Records contained in a dataset
········

(** C5 (witness). A drive-up, climate-controlled record and an empty
    FeatureCode list: the code is DUCC. *)
Lemma getFeatureCode_fallback_witness :
  getFeatureCode [] (Sample.record 7 "10x10" true true 200 None) = "DUCC".
Proof.
  apply (getFeatureCode_fallback [] (Sample.record 7 "10x10" true true 200 None)).
  intros f [].
Defined.

(** C7 (witness). Store 7 of the sample has no record in the 1-month
    window with an asking price, and none with an in-store price in any
    window. *)
Lemma mean_of_no_samples_witness :
  rowMeanOf Asking T1
    (storeRow (Some Sample.subject) Sample.stores ∅ ∅ Sample.factors ∅
       Sample.t12 Sample.t6 Sample.t3 Sample.t1 7
       (List.filter (fun r => RateRecord.storeId r =? 7) Sample.records))
  = None.
Proof.
  apply mean_of_no_samples. intros r Hr Hw. vm_compute in Hr.
  destruct Hr as [<-|[<-|[]]]; vm_compute in Hw; discriminate Hw.
Defined.

(** C8 (witness). The one group of the sample report: the subject's row,
    then store 3 at distance 1 and store 7 at distance 2. *)
Lemma subject_first_then_distance_witness :
  exists g,
    In g (sampleReport ∅ Sample.records)
    /\ List.map Row.storeId (GroupedData.stores g) = [1; 3; 7]
    /\ exists key storeRecords,
         In (key, storeRecords) (groups Sample.records [] DEFAULT_UNIT_SIZES)
         /\ g = buildGroup (Some Sample.subject) Sample.stores ∅ ∅ Sample.factors ∅
                  Sample.t12 Sample.t6 Sample.t3 Sample.t1
                  (length Sample.records) (key, storeRecords)
         /\ (forall subject records,
               Some Sample.subject = Some subject ->
               In (Store.storeId subject, records) storeRecords ->
               exists rest,
                 GroupedData.stores g =
                   storeRow (Some Sample.subject) Sample.stores ∅ ∅ Sample.factors ∅
                     Sample.t12 Sample.t6 Sample.t3 Sample.t1
                     (Store.storeId subject) records :: rest
                 /\ Forall (fun x => Row.isSubject x = false) rest
                 /\ Sorted distLe rest)
         /\ ((forall subject, Some Sample.subject = Some subject ->
                ~ In (Store.storeId subject) (List.map fst storeRecords)) ->
             Sorted distLe (GroupedData.stores g)).
Proof.
  eexists.
  split; [vm_compute; left; reflexivity|].
  split; [vm_compute; reflexivity|].
  eapply (subject_first_then_distance (Some Sample.subject) Sample.stores ∅ ∅
            Sample.factors Sample.records ∅ [] DEFAULT_UNIT_SIZES
            Sample.t12 Sample.t6 Sample.t3 Sample.t1 Sample.collate).
  vm_compute. left. reflexivity.
Defined.

(** C9 (witness). A store whose only price in the window is an asking
    price of 0 has no asking mean. *)
Lemma zero_price_is_absent_witness :
  meanOf Asking (calcAverages Sample.zeroPriced Sample.t12) = None.
Proof.
  apply (proj2 (zero_price_is_absent Sample.zeroPriced Sample.t12) Asking).
  intros r [<-|[]] _. right. reflexivity.
Defined.


(** ** The stored snapshot *)

Section WizardStorageFacts.
Import WizardStorage.

Context {RCAWizardState : Type}
        (JSON_parse : string -> option (@StoredState RCAWizardState)).

(** [JSON.parse] rejects the empty text. *)
Hypothesis JSON_parse_empty : JSON_parse EmptyString = None.

(** C10. [loadWizardState] returns null and leaves the storage alone when
    there is no snapshot or its text does not parse; it returns null and
    removes the snapshot when the version is not "1.0" or the timestamp is
    more than 7 days (604800000 ms) before [now]; otherwise it returns the
    stored state and leaves the storage alone.  It returns in every
    case. *)
Theorem loadWizardState_cases (now : Z) (ls : gmap string string) :
  (ls !! STORAGE_KEY = None ->
     loadWizardState JSON_parse now ls = (None, ls))
  /\ (forall stored, ls !! STORAGE_KEY = Some stored ->
        JSON_parse stored = None ->
        loadWizardState JSON_parse now ls = (None, ls))
  /\ (forall stored parsed, ls !! STORAGE_KEY = Some stored ->
        JSON_parse stored = Some parsed ->
        version parsed <> "1.0" \/ 604800000 < now - timestamp parsed ->
        loadWizardState JSON_parse now ls = (None, delete STORAGE_KEY ls))
  /\ (forall stored parsed, ls !! STORAGE_KEY = Some stored ->
        JSON_parse stored = Some parsed ->
        version parsed = "1.0" -> now - timestamp parsed <= 604800000 ->
        loadWizardState JSON_parse now ls = (Some (state parsed), ls)).
Proof.
  unfold loadWizardState.
  split; [intros ->; reflexivity|].
  split; [|split].
  - intros stored -> Hp. destruct (decide (stored = EmptyString)); [reflexivity|].
    now rewrite Hp.
  - intros stored parsed -> Hp Hbad.
    destruct (decide (stored = EmptyString)) as [->|_]; [congruence|].
    rewrite Hp. unfold STORAGE_VERSION, clearWizardState.
    destruct (String.eqb_spec (version parsed) "1.0") as [Hv|Hv]; simpl;
      [|reflexivity].
    destruct Hbad as [Hbad|Hbad]; [contradiction|].
    change (7 * 24 * 60 * 60 * 1000) with 604800000.
    destruct (Z.ltb_spec 604800000 (now - timestamp parsed)); [reflexivity|lia].
  - intros stored parsed -> Hp Hv Hfresh.
    destruct (decide (stored = EmptyString)) as [->|_]; [congruence|].
    rewrite Hp. unfold STORAGE_VERSION. rewrite Hv. simpl.
    change (7 * 24 * 60 * 60 * 1000) with 604800000.
    destruct (Z.ltb_spec 604800000 (now - timestamp parsed)); [lia|reflexivity].
Qed.

End WizardStorageFacts.

(** C10 (witness). A version 1.0 snapshot taken at 1000 and read at 2000
    is returned; read eight days later it is removed. *)
Lemma loadWizardState_cases_witness :
  WizardStorage.loadWizardState Sample.parseSnapshot 2000 Sample.storage
    = (Some 42%nat, Sample.storage)
  /\ WizardStorage.loadWizardState Sample.parseSnapshot 691201000 Sample.storage
    = (None, delete WizardStorage.STORAGE_KEY Sample.storage).
Proof.
  split.
  - apply (proj2 (proj2 (proj2
      (loadWizardState_cases Sample.parseSnapshot eq_refl 2000 Sample.storage)))
      Sample.snapshotText (WizardStorage.mkStored "1.0" 1000 42%nat));
      [reflexivity | reflexivity | reflexivity | vm_compute; discriminate].
  - apply (proj1 (proj2 (proj2
      (loadWizardState_cases Sample.parseSnapshot eq_refl 691201000 Sample.storage)))
      Sample.snapshotText (WizardStorage.mkStored "1.0" 1000 42%nat));
      [reflexivity | reflexivity | right; reflexivity].
Defined.

(** ** More on the stored snapshot *)

Section WizardStorageMore.
Import WizardStorage.

Context {RCAWizardState : Type}
        (JSON_parse : string -> option (@StoredState RCAWizardState))
        (JSON_stringify : @StoredState RCAWizardState -> option string)
        (allows : gmap string string -> string -> string -> bool).

Lemma loadWizardState_storage (now : Z) (ls : gmap string string) :
  (loadWizardState JSON_parse now ls).2 = ls
  \/ ((loadWizardState JSON_parse now ls).1 = None
      /\ (loadWizardState JSON_parse now ls).2 = delete STORAGE_KEY ls).
Proof.
  unfold loadWizardState, clearWizardState.
  destruct (ls !! STORAGE_KEY) as [stored|]; [|now left].
  destruct (decide (stored = EmptyString)); [now left|].
  destruct (JSON_parse stored) as [parsed|]; [|now left].
  destruct (negb _); [now right|].
  cbv zeta. destruct (_ <? _); [now right|now left].
Qed.

(** X1. A snapshot saved at [now] whose text the parser reads back is
    returned by a load at any time up to seven days later, the storage
    staying as the save left it; a load more than seven days later returns
    null and removes it.  The save changes no other key. *)
Theorem save_then_load (now now' : Z) (st : RCAWizardState)
    (ls : gmap string string) (text : string) :
  JSON_parse EmptyString = None ->
  JSON_stringify (mkStored STORAGE_VERSION now st) = Some text ->
  JSON_parse text = Some (mkStored STORAGE_VERSION now st) ->
  allows ls STORAGE_KEY text = true ->
  let ls' := saveWizardState JSON_stringify allows now st ls in
  (now' - now <= 604800000 ->
     loadWizardState JSON_parse now' ls' = (Some st, ls'))
  /\ (604800000 < now' - now ->
     loadWizardState JSON_parse now' ls' = (None, delete STORAGE_KEY ls))
  /\ getLastSavedTimestamp JSON_parse ls' = Some now
  /\ hasSavedState ls' = true
  /\ (forall key, key <> STORAGE_KEY -> ls' !! key = ls !! key).
Proof.
  intros Hempty Hstr Hparse Hallow ls'.
  assert (Hls' : ls' = <[STORAGE_KEY := text]> ls).
  { unfold ls', saveWizardState, LocalStorage.setItem. now rewrite Hstr, Hallow. }
  assert (Htext : text <> EmptyString) by (intros ->; congruence).
  assert (Hget : ls' !! STORAGE_KEY = Some text)
    by (rewrite Hls'; apply lookup_insert_eq).
  clearbody ls'.
  repeat split.
  - intros Hfresh. unfold loadWizardState. rewrite Hget.
    destruct (decide (text = EmptyString)); [contradiction|].
    rewrite Hparse. simpl.
    change (7 * 24 * 60 * 60 * 1000) with 604800000.
    destruct (Z.ltb_spec 604800000 (now' - now)); [lia|reflexivity].
  - intros Hold. unfold loadWizardState, clearWizardState. rewrite Hget.
    destruct (decide (text = EmptyString)); [contradiction|].
    rewrite Hparse. simpl.
    change (7 * 24 * 60 * 60 * 1000) with 604800000.
    destruct (Z.ltb_spec 604800000 (now' - now)); [|lia].
    rewrite Hls'. now rewrite delete_insert_eq.
  - unfold getLastSavedTimestamp. rewrite Hget.
    destruct (decide (text = EmptyString)); [contradiction|].
    now rewrite Hparse.
  - unfold hasSavedState. apply bool_decide_eq_true. now rewrite Hget.
  - intros key Hkey. rewrite Hls'. now apply lookup_insert_ne.
Qed.

Lemma loadWizardState_reads_key (now : Z) (ls1 ls2 : gmap string string) :
  ls1 !! STORAGE_KEY = ls2 !! STORAGE_KEY ->
  (loadWizardState JSON_parse now ls1).1 = (loadWizardState JSON_parse now ls2).1.
Proof.
  unfold loadWizardState. intros ->.
  destruct (ls2 !! STORAGE_KEY) as [stored|]; [|reflexivity].
  destruct (decide (stored = EmptyString)); [reflexivity|].
  destruct (JSON_parse stored) as [parsed|]; [|reflexivity].
  destruct (negb _); [reflexivity|]. cbv zeta. now destruct (_ <? _).
Qed.

(** X2. [loadWizardState] reads and writes one key: every other key of the
    storage keeps its value, and the snapshot itself is either left as it
    is or removed, never rewritten. *)
Theorem loadWizardState_frame (now : Z) (ls : gmap string string) (key : string) :
  let ls' := (loadWizardState JSON_parse now ls).2 in
  (key <> STORAGE_KEY -> ls' !! key = ls !! key)
  /\ (ls' !! STORAGE_KEY = ls !! STORAGE_KEY \/ ls' !! STORAGE_KEY = None).
Proof.
  cbv zeta. destruct (loadWizardState_storage now ls) as [->|[_ ->]].
  - split; [reflexivity|now left].
  - split; [intros Hk; now apply lookup_delete_ne|].
    right. apply lookup_delete_eq.
Qed.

········

◆ Problem requirements
The first line of the records and every line down to the line with "(storeRow (Some Sample.subject)" must be quoted exactly; leave out all else.

◆ Task solution
(** C5 (witness). A drive-up, climate-controlled record and an empty
    FeatureCode list: the code is DUCC. *)
Lemma getFeatureCode_fallback_witness :
  getFeatureCode [] (Sample.record 7 "10x10" true true 200 None) = "DUCC".
Proof.
  apply (getFeatureCode_fallback [] (Sample.record 7 "10x10" true true 200 None)).
  intros f [].
Defined.

(** C7 (witness). Store 7 of the sample has no record in the 1-month
    window with an asking price, and none with an in-store price in any
    window. *)
Lemma mean_of_no_samples_witness :
  rowMeanOf Asking T1
    (storeRow (Some Sample.subject) Sample.stores ∅ ∅ Sample.factors ∅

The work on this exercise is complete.